Fr. Daniel's Corner / November 8, 2020

Updated: Nov 18, 2020

Mass Moment: The Old Testament Reading


The first reading is usually from the Old Testament (except during the Easter season). In it we recall the origins of our covenant. The first reading relates to the Gospel selection and will give background and an insight into the meaning of what Jesus will do in the Gospel (always watch out for a connecting theme between the two). The Old Testament is a vast collection of theological traditions developed during a period of well over a thousand years. Despite the differences of the many human circumstances and authors reflected there, it is not difficult for anyone who reads with faith, to see that the collection as a whole, leads to a center. With an eye of faith, we will see that everything rotates around the EXODUS, the wandering in the desert, the coming into the Promise Land. All things either lead to that, recount that, or look back to that. The whole of revelation for Israel is focused on what God manifested himself to be in these events. Every subsequent generation remembered and celebrated them, defined their present dealings with God in reference to them.
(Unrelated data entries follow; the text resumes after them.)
(* ===== verification/Ledger.v ===== *)
(** * The placement ledger ([internal/store/placement.go], [rebalance.go], [drain.go], [types.go])

    Where the shards of each object went: the rows and the index of shards in
    the database, the operations that change them, the durability the rows are
    judged by, and the queues of dispersal, repair, levelling and draining.
    A bucket is a map; a row whose bytes do not decode is [None].  A transaction
    commits: the database's own errors are not modelled, its refusal of an empty
    key among them, and neither is the order in which [sort.Slice] leaves two
    shards of one index.  Counters are unbounded. *)
From S2P Require Import Prelude.
From S2P Require Import GoBytes.
From S2P Require Import RecordUpdate.
From S2P Require Import Placement.
From Stdlib Require String.
Import String.StringSyntax.

(** ** Data *)

(** The zero [time.Time], in nanoseconds since 1970. *)
Definition zero_time : Z := - 62135596800 * 10 ^ 9.

Record ShardRef : Type := mkShardRef { sr_ID : string; sr_Index : Z; sr_Size : Z }.
Record ChunkManifest : Type := mkChunkManifest { cm_Index : Z; cm_CipherLength : Z; cm_ShardSize : Z; cm_Shards : list ShardRef }.
Record Manifest : Type := mkManifest {
  mf_Version : Z; mf_ObjectID : string; mf_Bucket : string; mf_Key : string; mf_ContentType : string; mf_PlainSize : Z; mf_PlainSHA256 : string;
  mf_DataShards : Z; mf_ParityShards : Z; mf_ChunkBytes : Z; mf_Chunks : list ChunkManifest; mf_CreatedAt : Z
}.

Record ShardPlacement : Type := mkShardPlacement {
  sp_ID : string; sp_Chunk : Z; sp_Index : Z; sp_Size : Z; sp_Holders : list string; sp_Silences : gmap string Z; sp_Local : bool
}.
#[export] Instance ShardPlacement_eta : Eta ShardPlacement := fun s =>
  mkShardPlacement (sp_ID s) (sp_Chunk s) (sp_Index s) (sp_Size s) (sp_Holders s) (sp_Silences s) (sp_Local s).
Record ObjectPlacement : Type := mkObjectPlacement {
  op_ObjectID : string; op_Bucket : string; op_Key : string; op_DataShards : Z; op_ParityShards : Z; op_Shards : list ShardPlacement;
  op_LastAttempt : Z; op_Attempts : Z; op_LastRebalance : Z; op_Rebalances : Z; op_LastDrain : Z; op_Drains : Z; op_UpdatedAt : Z
}.
#[export] Instance ObjectPlacement_eta : Eta ObjectPlacement := fun p =>
  mkObjectPlacement (op_ObjectID p) (op_Bucket p) (op_Key p) (op_DataShards p) (op_ParityShards p) (op_Shards p)
    (op_LastAttempt p) (op_Attempts p) (op_LastRebalance p) (op_Rebalances p) (op_LastDrain p) (op_Drains p) (op_UpdatedAt p).

#[export] Instance ShardPlacement_eq_dec : EqDecision ShardPlacement.
Proof. solve_decision. Defined.
#[export] Instance ObjectPlacement_eq_dec : EqDecision ObjectPlacement.
Proof. solve_decision. Defined.

(** The buckets [objects], [shard_placement], [shard_placement_index] and, of [denied], the moved-away records. *)
Record Ledger : Type := mkLedger {
  lg_objects : gmap string (option Manifest); lg_rows : gmap string (option ObjectPlacement); lg_index : gmap string string;
  lg_moved : gmap string Z
}.
#[export] Instance Ledger_eta : Eta Ledger := fun l => mkLedger (lg_objects l) (lg_rows l) (lg_index l) (lg_moved l).

(** [ForEach]: in the order of the keys. *)
Definition key_le (a b : string) : Prop := String.leb a b = true.
#[export] Instance key_le_dec (a b : string) : Decision (key_le a b).
Proof. unfold key_le. apply _. Defined.
Definition for_each {A : Type} (m : gmap string A) : list A := omap (fun k => m !! k) (merge_sort key_le (map fst (map_to_list m))).
Definition decoded_rows (l : Ledger) : list ObjectPlacement := omap id (for_each (lg_rows l)).

(** ** Durability *)

Definition DurableRemoteHolders (dataShards parityShards : Z) : Z :=
  let dataShards := if dataShards <? 1 then 1 else dataShards in
  if parityShards <? 1 then dataShards else dataShards + 1.

Definition lower_index (a b : Shard) : Prop := sh_Index a <= sh_Index b.
#[export] Instance lower_index_dec (a b : Shard) : Decision (lower_index a b).
Proof. unfold lower_index. apply _. Defined.
Definition snapshot_shard (s : ShardPlacement) : Shard := mkShard (sp_ID s) (sp_Index s) (sp_Size s) (sp_Holders s).
Definition PlacementSnapshot (p : ObjectPlacement) (chunkIndex : Z) : list Shard :=
  merge_sort lower_index (map snapshot_shard (filter (fun s => sp_Chunk s = chunkIndex) (op_Shards p))).
Definition ChunkIndexes (p : ObjectPlacement) : list Z :=
  merge_sort Z.le (remove_dups (map sp_Chunk (op_Shards p))).

Definition WeakestChunk (p : ObjectPlacement) : Z :=
  match ChunkIndexes p with
  | [] => 0
  | chunks => foldl (fun weakest chunk =>
                let count := DistinctHolders (PlacementSnapshot p chunk) in
                if (weakest <? 0) || (count <? weakest) then count else weakest) (-1) chunks
  end.
Definition ChunkIsDurable (p : ObjectPlacement) (chunkIndex : Z) : bool :=
  let shards := PlacementSnapshot p chunkIndex in
  if (length shards =? 0)%nat then false
  else if DistinctHolders shards <? DurableRemoteHolders (op_DataShards p) (op_ParityShards p) then false
  else SurvivesHolderLosses shards (op_DataShards p) 1.
Definition ChunkIsSpread (p : ObjectPlacement) (chunkIndex : Z) : bool :=
  let shards := PlacementSnapshot p chunkIndex in
  if (length shards =? 0)%nat then false
  else if existsb (fun sh => (length (sh_Holders sh) =? 0)%nat) shards then false
  else SurvivesHolderLosses shards (op_DataShards p) (op_ParityShards p).
Definition UnderReplicated (p : ObjectPlacement) : bool :=
  match ChunkIndexes p with [] => true | chunks => existsb (fun chunk => negb (ChunkIsDurable p chunk)) chunks end.
Definition FullyDispersed (p : ObjectPlacement) : bool :=
  match ChunkIndexes p with [] => false | chunks => forallb (ChunkIsSpread p) chunks end.

(** ** Writing rows *)

Definition fresh_shards (manifest : Manifest) : list ShardPlacement :=
  concat (map (fun chunk => map (fun ref => mkShardPlacement (sr_ID ref) (cm_Index chunk) (sr_Index ref) (sr_Size ref) [] ∅ true) (cm_Shards chunk))
    (mf_Chunks manifest)).
Definition fresh_row (manifest : Manifest) (now : Z) : ObjectPlacement :=
  mkObjectPlacement (mf_ObjectID manifest) (mf_Bucket manifest) (mf_Key manifest) (mf_DataShards manifest) (mf_ParityShards manifest)
    (fresh_shards manifest) zero_time 0 zero_time 0 zero_time 0 now.
Definition index_row (index : gmap string string) (row : ObjectPlacement) : gmap string string :=
  foldl (fun index s => <[sp_ID s := op_ObjectID row]> index) index (op_Shards row).
Definition put_row (l : Ledger) (row : ObjectPlacement) : Ledger :=
  (l) <| lg_rows := <[op_ObjectID row := Some row]> (lg_rows l) |> <| lg_index := index_row (lg_index l) row |>.

(** [known]: the last row of an id wins; an unknown id reads as the zero value. *)
Definition known_shards (previous : ObjectPlacement) : gmap string ShardPlacement :=
  foldl (fun known s => <[sp_ID s := s]> known) ∅ (op_Shards previous).
Definition carry_over (known : gmap string ShardPlacement) (s : ShardPlacement) : ShardPlacement :=
  let before := known !! sp_ID s in
  (s) <| sp_Holders := match before with Some b => sp_Holders b | None => [] end |>
      <| sp_Silences := match before with Some b => sp_Silences b | None => ∅ end |>.
Definition merge_previous (row previous : ObjectPlacement) : ObjectPlacement :=
  (row) <| op_Shards := map (carry_over (known_shards previous)) (op_Shards row) |>
        <| op_LastAttempt := op_LastAttempt previous |> <| op_Attempts := op_Attempts previous |>
        <| op_LastRebalance := op_LastRebalance previous |> <| op_Rebalances := op_Rebalances previous |>.
Definition RecordObjectPlacement (l : Ledger) (manifest : Manifest) (now : Z) : Ledger :=
  let row := fresh_row manifest now in
  put_row l (match lg_rows l !! op_ObjectID row with Some (Some previous) => merge_previous row previous | _ => row end).

(** One turn of the loop of [EnrolMissingPlacements]: the ledger, [enrolled] and [pending]. *)
Definition enrol (limit now : Z) (st : Ledger * Z * Z) (value : option Manifest) : Ledger * Z * Z :=
  let '(l, enrolled, pending) := st in
  match value with
  | None => st
  | Some manifest =>
      if String.eqb (mf_ObjectID manifest) "" || bool_decide (is_Some (lg_rows l !! mf_ObjectID manifest)) then st
      else if limit <=? enrolled then (l, enrolled, pending + 1)
      else (put_row l (fresh_row manifest now), enrolled + 1, pending)
  end.
Definition EnrolMissingPlacements (l : Ledger) (limit now : Z) : Ledger * Z * Z :=
  let limit := if limit <=? 0 then 1 else limit in foldl (enrol limit now) (l, 0, 0) (for_each (lg_objects l)).

Inductive ledger_err : Type := ErrNotExist | ErrDecode | ErrEmptyHolder.
Definition LoadObjectPlacement (l : Ledger) (objectID : string) : outcome ledger_err ObjectPlacement :=
  let? value := of_option ErrNotExist (lg_rows l !! objectID) in of_option ErrDecode value.

(** [mutate] never fails in the code. *)
Definition updatePlacement (l : Ledger) (objectID : string) (now : Z) (mutate : ObjectPlacement -> ObjectPlacement) : outcome ledger_err Ledger :=
  let? row := LoadObjectPlacement l objectID in
  Ok ((l) <| lg_rows := <[objectID := Some ((mutate row) <| op_UpdatedAt := now |>)]> (lg_rows l) |>).
(** The loops over the rows of one shard. *)
Definition at_shard (shardID : string) (f : ShardPlacement -> ShardPlacement) (row : ObjectPlacement) : ObjectPlacement :=
  (row) <| op_Shards := map (fun s => if String.eqb (sp_ID s) shardID then f s else s) (op_Shards row) |>.

Definition holds (peerID : string) (s : ShardPlacement) : bool := existsb (String.eqb peerID) (sp_Holders s).
(** [ConfirmShardHolder] returns from the whole loop at the first row that names the peer. *)
Fixpoint confirm_rows (shardID peerID : string) (rows : list ShardPlacement) : list ShardPlacement :=
  match rows with
  | [] => []
  | s :: rows =>
      if negb (String.eqb (sp_ID s) shardID) then s :: confirm_rows shardID peerID rows
      else if holds peerID s then s :: rows
      else (s) <| sp_Holders := sp_Holders s ++ [peerID] |> :: confirm_rows shardID peerID rows
  end.
Definition ConfirmShardHolder (l : Ledger) (objectID shardID peerID : string) (now : Z) : outcome ledger_err Ledger :=
  fail? String.eqb peerID "" with ErrEmptyHolder ;;
  updatePlacement l objectID now (fun row => (row) <| op_Shards := confirm_rows shardID peerID (op_Shards row) |>).

Definition drop_holder (peerID : string) (s : ShardPlacement) : ShardPlacement :=
  (s) <| sp_Holders := filter (fun h => h <> peerID) (sp_Holders s) |> <| sp_Silences := delete peerID (sp_Silences s) |>.
Definition DropShardHolder (l : Ledger) (objectID shardID peerID : string) (now : Z) : outcome ledger_err Ledger :=
  updatePlacement l objectID now (at_shard shardID (drop_holder peerID)).

Definition silence_of (peerID : string) (s : ShardPlacement) : Z := default 0 (sp_Silences s !! peerID).
Definition note_silence (peerID : string) (s : ShardPlacement) : ShardPlacement :=
  if holds peerID s then (s) <| sp_Silences := <[peerID := silence_of peerID s + 1]> (sp_Silences s) |> else s.
(** The largest count the loop wrote. *)
Definition most_silences (shardID peerID : string) (rows : list ShardPlacement) : Z :=
  foldl (fun silences s =>
    if String.eqb (sp_ID s) shardID && holds peerID s && (silences <? silence_of peerID s + 1) then silence_of peerID s + 1 else silences) 0 rows.
Definition NoteHolderSilence (l : Ledger) (objectID shardID peerID : string) (now : Z) : outcome ledger_err (Ledger * Z) :=
  let? row := LoadObjectPlacement l objectID in
  let? l := updatePlacement l objectID now (at_shard shardID (note_silence peerID)) in
  Ok (l, most_silences shardID peerID (op_Shards row)).
Definition note_answered (peerID : string) (s : ShardPlacement) : ShardPlacement := (s) <| sp_Silences := delete peerID (sp_Silences s) |>.
Definition NoteHolderAnswered (l : Ledger) (objectID shardID peerID : string) (now : Z) : outcome ledger_err Ledger :=
  updatePlacement l objectID now (at_shard shardID (note_answered peerID)).
Definition HolderSilences (p : ObjectPlacement) (shardID peerID : string) : Z :=
  match List.find (fun s => String.eqb (sp_ID s) shardID) (op_Shards p) with Some s => silence_of peerID s | None => 0 end.

Definition SetShardLocal (l : Ledger) (objectID shardID : string) (local : bool) (now : Z) : outcome ledger_err Ledger :=
  updatePlacement l objectID now (at_shard shardID (fun s => (s) <| sp_Local := local |>)).
Definition MarkPlacementAttempt (l : Ledger) (objectID : string) (now : Z) : outcome ledger_err Ledger :=
  updatePlacement l objectID now (fun row => (row) <| op_LastAttempt := now |> <| op_Attempts := op_Attempts row + 1 |>).
Definition MarkRebalanceAttempt (l : Ledger) (objectID : string) (now : Z) : outcome ledger_err Ledger :=
  updatePlacement l objectID now (fun row => (row) <| op_LastRebalance := now |> <| op_Rebalances := op_Rebalances row + 1 |>).
Definition MarkDrainAttempt (l : Ledger) (objectID : string) (now : Z) : outcome ledger_err Ledger :=
  updatePlacement l objectID now (fun row => (row) <| op_LastDrain := now |> <| op_Drains := op_Drains row + 1 |>).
When a passage from this collection is read at Mass, now in virtue of Jesus’ Resurrection, that original event becomes the event of the community that hears it. We listen and hear it with the insight given it by the presence of the Risen Lord. Just like the two disciples going to Emmaus (Lk 24:27), the mystery of God’s salvation becomes meaningful in Christ: “beginning, then, with Moses and all the prophets, Jesus interpreted for them every passage of the scripture which referred to him.” From this we learn that it is the Lord himself who teaches the center of Israel’s scripture, not as an outside interpreter, but as prophet and Messiah sent to the nation, he himself a part of the nation. And that center is this: that the Messiah- Jesus himself- must suffer to enter into glory.
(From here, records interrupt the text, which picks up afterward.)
(* ===== verification/_CoqProject ===== *)
-Q . S2P
Prelude.v
AvlTree.v
AvlTreeFacts.v
AvlTreeCorrect.v
AvlTreeTheorems.v
AvlTreeRefine.v
Numbers.v
CircularBuffer.v
Hashtable.v
HashtableFacts.v
HashtableTheorems.v
Unicode.v
UnicodeFacts.v
UnicodeTheorems.v
IntegerText.v
IntegerTextTheorems.v
Format.v
FormatFacts.v
FormatTheorems.v
Concurrency.v
RwLock.v
FastLock.v
FastLockFacts.v
FastLockTheorems.v
QueuedLock.v
QueuedLockFacts.v
QueuedLockSteps.v
QueuedLockTheorems.v
WakeEvent.v
WakeEventTheorems.v
Condition.v
Event.v
EventFacts.v
EventTheorems.v
Rundown.v
RundownFacts.v
RundownTheorems.v
HandleTable.v
HandleTableFacts.v
HandleTableLists.v
HandleTableOps.v
HandleTableTheorems.v
Object.v
ObjectFacts.v
ObjectSteps.v
ObjectTheorems.v
Wildcards.v
NaturalCompare.v
Strings.v
StringsTheorems.v
Blocks.v
Containers.v
ContainersTheorems.v
StringBuilder.v
StringBuilderTheorems.v
Callback.v
CallbackTheorems.v
WorkQueue.v
WorkQueueTheorems.v
Checksum.v
CommandLine.v
CommandLineTheorems.v
FilePool.v
FilePoolFacts.v
FilePoolSegments.v
FilePoolLists.v
FilePoolOps.v
FilePoolAlloc.v
FilePoolCreate.v
FilePoolSystem.v
FilePoolTheorems.v
FileStream.v
FileStreamFacts.v
FileStreamTheorems.v
FreeList.v
AutoPool.v
AutoPoolTheorems.v
StringSearch.v
StringSearchTheorems.v
Utilities.v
We are a community of Jesus’ disciples in listening to his Words at Mass. We are daily conformed to him by hearing his Word. The story of the community and each person’s story find shape and pattern in the central story, Jesus’ story. If Jesus’ story is the Cross and Resurrection, then, it becomes ours too. The Word proclaimed penetrates the minds and hearts of the gathered assembly and mysteriously begins to shape each and all together into his pattern of suffering and glory. Therefore, it is essential to actively listen to the readings at Mass. The event of the old is recreated, made anew because the Word is ever new. We do not leave our lives and our moment in history behind as we listen to these stories from the past. In fact, the story of our lives is seen to be part of a larger story- the story that the Bible tells.


For example, in the original creation the whole world is likened to God’s temple. Sin destroys our capacity to live in the world as in God’s temple, but the covenant with Abraham and Moses, again, moves the story forward to building a temple in Jerusalem, where God’s presence in our midst is known and celebrated. Already this echoes the God-with-us, Jesus, who pitched his tent among us and brought a renewed understanding of the temple. By his death Jesus mysteriously destroyed the temple and by his rising restored a new temple, his glorified body. We share in this story as the temple built of living stones (cf. Acts 17:24-25, 1 Pt. 2: 4-6).
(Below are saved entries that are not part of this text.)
(* ===== verification/Prelude.v ===== *)
(** * phlib: the base library of System Informer

    This development models parts of [src/phlib], the C library that System
    Informer, its plugins and its tools are built on, and proves them correct:
    the data structures, the text routines and the synchronization objects that
    the rest of the program takes for granted. Every operation is a definition
    that can be evaluated; its name is that of the C function, and local loops of
    a function have names of their own.

    ** How the C code is represented

    - Integers keep their C width: a value is a [Z], and additions,
      multiplications and casts that can wrap go through [u8], [u16], [u32],
      [u64] and [i32] of this file. Bit operations are those of [Z].
    - A function that only computes is a function. A function that reads and
      writes memory or changes a structure is a program of the monad [ST] of
      this file: it may read and write its state, and it may fault ([None]) where
      the C code would access memory it does not own. The predicate [wp m Q s]
      says that [m] does not fault from [s] and ends in a state and a result that
      satisfy [Q]; so each theorem of the form [wp ...] is one of total
      correctness.
    - Functions that several threads execute at the same time are state machines
      ([Concurrency]). A thread is at a point of a function, with the
      local variables that are live there, just before an access to the shared
      state; [next] lists what can happen then. One step is one interlocked
      operation or one plain read or write of a shared word (sequentially
      consistent; the weaker orderings that volatile accesses allow are not
      modelled). [reachable] is what a system of threads can become by any
      interleaving.
    - Loops that do not follow a structure take fuel: the number of elements,
      blocks or digits they can pass. Running out of fuel is a fault or a wrong
      result, never a success, and the theorems on these loops prove that the
      fuel given by the callers is enough: the enumeration of a tree passes each
      element at most once; a chain of a hashtable and a free list of a handle
      table have at most as many entries as are allocated; the digits of a 64-bit
      integer fit 64 places; the three bytes that a decoder reads back after an
      error are consumed in a bounded number of turns.

    ** The files

    - [Prelude] (this file): integers at their width, the monad [ST] and its
      rules, lemmas on lists.
    - [AvlTree] (src/phlib/avltree.c): the tree at the level of its links, in a
      heap of [PH_AVL_LINKS]. [AvlTreeFacts] relates a heap to an abstract tree
      with recorded balances (with zippers for the loops that climb),
      [AvlTreeCorrect] proves the two balancing loops and the searches,
      [AvlTreeTheorems] and [AvlTreeRefine] state what each operation and any
      sequence of operations does to the sorted list of the elements.
    - [Numbers] (basesup.c: PhRoundUpToPowerOfTwo, PhExponentiate, PhCountBits).
    - [CircularBuffer] (circbuf_i.h, circbuf_h.h): the template with sizes that
      are powers of two, over a memory of blocks; the history that a buffer
      stands for, and what resizing does to it.
    - [Hashtable] (basesup.c): hashtables and simple hashtables.
      [HashtableFacts] has the invariant of buckets, chains and free list, with
      the class [KeyOk] for what the callbacks owe; [HashtableTheorems] the
      refinement of finite maps.
    - [Unicode] (basesup.c): decoder, encoder and the conversions between UTF-8
      and UTF-16, both as they are compiled, over two services of Windows that are
      parameters (the class [NativeConversion]), and in the branch that is not
      (PH_NATIVE_STRING_CONVERSION is 1), whose names end in [_portable]. [UnicodeFacts] compares the decoder, which takes one unit at a
      time and puts units back after an error, with a reference that sees whole
      sequences, through a class for stream decoders with two instances;
      [UnicodeTheorems] has the conversions, with what is documented of the services
      as the class [NativeConversionOk].
    - [IntegerText] (basesup.c, data.c): hexadecimal strings and reading
      integers, with [IntegerTextTheorems].
    - [Format] (format.c, format_i.h, format_std.cpp): the formatting code, and
      its two includers PhFormat and PhFormatToBuffer as instances of the class
      [FormatBuffer]; [FormatFacts] proves the engine against the laws of that
      class, [FormatTheorems] proves the laws for both includers. The locale and
      [std::to_chars] are parameters (the class [Environment]).
    - [Concurrency]: systems of threads, schedules, invariants, sums over
      threads, and the rule that a state can be drained.
    - [FastLock], [FastLockFacts], [FastLockTheorems] (fastlock.c): the
      reader-writer lock. The counts in its word are of 10 bits, hence the bound
      of 1023 threads; the number of spins is that of the code, and the number
      of processors is a parameter.
    - [Event], [EventFacts], [EventTheorems] (sync.c, phbasesup.h): events and
      one-time initialization. The reference count has 15 bits to itself, hence
      the bound of 32766 threads. [EventFacts] is about the part of a thread that
      uses an event, so that it serves the clients of events as well.
    - [Rundown], [RundownFacts], [RundownTheorems] (sync.c, phbasesup.h): rundown
      protection, a client of the event.
    - [HandleTable] (handle.c, handlep.h): the tables of one to three levels, the
      two free lists, the locks of the entries, for one thread at a time.
      [HandleTableFacts] shows that the levels are one flat array,
      [HandleTableLists] has the invariant of the free lists, [HandleTableOps]
      the operations on a finite map of open handles, [HandleTableTheorems] the
      properties. The allocator, the contents of fresh memory and which locks
      other threads hold are parameters.
    - [Object], [ObjectFacts], [ObjectSteps], [ObjectTheorems] (ref.c, refp.h):
      reference-counted objects used by any number of threads, with immediate and
      deferred deletion. [ObjectFacts] has the invariant of the headers,
      [ObjectSteps] what a step does to it as one thread sees it.
    - [RwLock]: what a reader-writer lock promises, for the two locks of phlib and for
      their clients.
    - [QueuedLock], [QueuedLockFacts], [QueuedLockSteps], [QueuedLockTheorems]
      (queuedlock.c): the queued lock, its word, the list of wait blocks on the
      stacks of the waiters, and the keyed event, for up to 2^32 - 1 threads, the
      most that the shared count of a wait block can tell apart.
    - [WakeEvent], [WakeEventTheorems] and [Condition] (queuedlock.c): wake events and
      condition variables, which use the same list of wait blocks.
    - [Wildcards] (util.c): the matcher of patterns with asterisks and question
      marks, against the rules of matching.
    - [NaturalCompare] (basesup.c): natural order, as the lexicographic order of
      keys; the class [Ordering] of comparison functions.
    - [Strings], [StringsTheorems] (basesup.c, phbasesup.h): references to
      counted strings. Upper case is a parameter of these three files, as is
      whether the processor has the vector instructions.
    - [Blocks]: blocks of memory with an access outside as a fault.
    - [Containers], [ContainersTheorems] (basesup.c): lists, arrays and pointer lists.
    - [StringBuilder], [StringBuilderTheorems] (basesup.c): string builders and byte
      string builders, for capacities up to 2^62 bytes.
    - [Callback], [CallbackTheorems] (basesup.c): callback objects, for fewer than 2^31
      threads (the busy count of a registration is a LONG).
    - [WorkQueue], [WorkQueueTheorems] (workqueue.c): work queues, for up to MAXLONG
      queued items (the count of the semaphore).
    - [Checksum] (util.c, data.c): CRC-32, against the register that shifts bit by
      bit, and CRC-32C.
    - [CommandLine], [CommandLineTheorems] (util.c): command lines.
    - [FilePool] (filepool.c): storage in a file that is mapped a segment at a time; all
      structures are words of the file, read and written through the views that are
      mapped. [FilePoolFacts] has the layout and the cache of views,
      [FilePoolSegments] bit maps and blocks, [FilePoolLists] the free lists that
      are linked through the segments, [FilePoolOps] and [FilePoolAlloc] what
      allocation and freeing do to them, [FilePoolCreate] creation and
      destruction, [FilePoolSystem] a system to run them on, [FilePoolTheorems] the
      properties: for segment shifts from 18 to 28 (the smaller ones, which the
      code accepts, do not work, as a theorem shows) and fewer than 2^31 references.
      Windows may refuse any mapping: the model counts the refusals, and the theorems
      say what is left of their conclusions then, since the code ignores some.
      The fuel of the search through a free list is the number of segments that 32
      bits of offset can tell apart.
    - [FileStream], [FileStreamFacts], [FileStreamTheorems] (filestream.c): buffered
      files; the services of the file object are parameters, with what is
      documented of them as the class [FileObjectOk]; any of them may fail, without
      an effect then.
    - [FreeList] (basesup.c): free lists, for a maximum
      count that is, with the number of threads, at most 2^32 (the count is a ULONG).
    - [AutoPool], [AutoPoolTheorems] (ref.c, ref.h): automatic dereference pools, of one
      thread; delete procedures are a parameter.
    - [StringSearch], [StringSearchTheorems] (strsrch.c, data.c): the search of memory for
      strings; the callbacks are parameters.
    - [Utilities] (util.c): rectangles, shortened strings, texts of
      menus and the mapping of flags.

    Containers use [Numbers] and [Blocks]; the formatting engine uses the digits of
    [IntegerText]; rundown protection uses the event; wake events and condition
    variables use the wait blocks of the queued lock; callbacks use [RwLock] and
    [Condition]; command lines and utilities use string builders and string references; file
    streams use the conversions of [Unicode]. Work queues stand on what is shown of
    locks, condition variables and rundown protection, and file pools take the tree of
    views for the sequence of its elements, as [AvlTreeRefine] shows it is.

    ** What the theorems show

    - Refinement: the AVL tree and the list of its elements; hashtables, simple
      hashtables and handle tables and finite maps; the circular buffer and the
      history of additions; lists and the sequence of their items; the fast lock and
      the queued lock and an abstract reader-writer lock; condition variables and a
      queue of threads; file streams and a file with a position; automatic dereference
      pools and a stack of lists.
    - Equivalence: the decoder and a reference, the wildcard matcher and the
      rules of matching, natural comparison and an order of keys, comparison by
      blocks and equality of texts, the checksum by table and by bits.
    - Round trips: UTF-8 and UTF-16, hexadecimal strings, integers, escaped parts of
      command lines, addresses and relative virtual addresses, file pools that are
      closed and opened again.
    - Bounds: no conversion writes outside its buffer, no formatting function outside
      its own, but for one of a single byte, no builder outside its block, the stack of the tree enumeration
      does not overflow, the number of handles.
    - Safety and liveness of the concurrent parts: mutual exclusion, no lost
      wakeup, use of kernel events only while they are open, no access to freed
      objects, to wait blocks that are gone or to registrations that ended, no block
      of a free list that is given twice; liveness is stated as: from every reachable
      state some continuation ends well.
    - Functional behaviour: parsing of command lines with options, allocation in a
      file pool (blocks that are apart from all others and the bit maps, counts
      and lists in agreement), freeing; strings that are found in memory, each where it
      is said to be.
    - Errors: the behaviours that differ from what comments promise or that look
      unintended, each as a theorem about the code as it is (resizing of
      circular buffers, limits of the formatting functions, closing an event's
      handle twice, the end of a rundown, deferred deletions that are lost, a
      handle's own lock, timeouts of wake events, pulses of callbacks at once, items
      and waits of work queues that are lost, a checksum that does not advance,
      backslashes that are dropped, the limits of file pools, positions and ends of
      buffered files, objects that are added to a pool while it is drained, strings
      that a search misses).
    - Termination is part of every theorem on a program of [ST]; the parser of command
      lines has one of its own.

    ** Not modelled

    The parts of phlib that are calls to Windows (native.c and the other native*.c,
    util.c and mapimg.c for the most part, http, symprv, kph, appresolver, settings),
    the user interface (treenew.c, graph, theme, emenu, hexedit, guisup; SystemInformer
    and the plugins), the kernel driver, the declarations in phnt, and the tools. Of the
    modelled files: floating-point parsing and the prime search of basesup.c, the
    debug-only code, the interleavings of several threads in the handle table, condition variables with other kinds of
    locks, the parser of command lines that searches for files, and the protection of
    read-only file pools. *)

From stdpp Require Export base tactics numbers list gmap fin_maps sorting.
From Stdlib Require Export ZArith Lia.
Aware of this great story of salvation, it is therefore a great privilege and grace to be an instrument through which the holy and life-giving Word of God is announced in the assembly; that is, to be a lector. If all readers (lectors) are more conscious of this, the more effectively the Word will be proclaimed. His or her own understanding and faith must and ought to reflect this. In addition, the reader’s life witness, and not only mere rhetorical technique, makes for effective reading.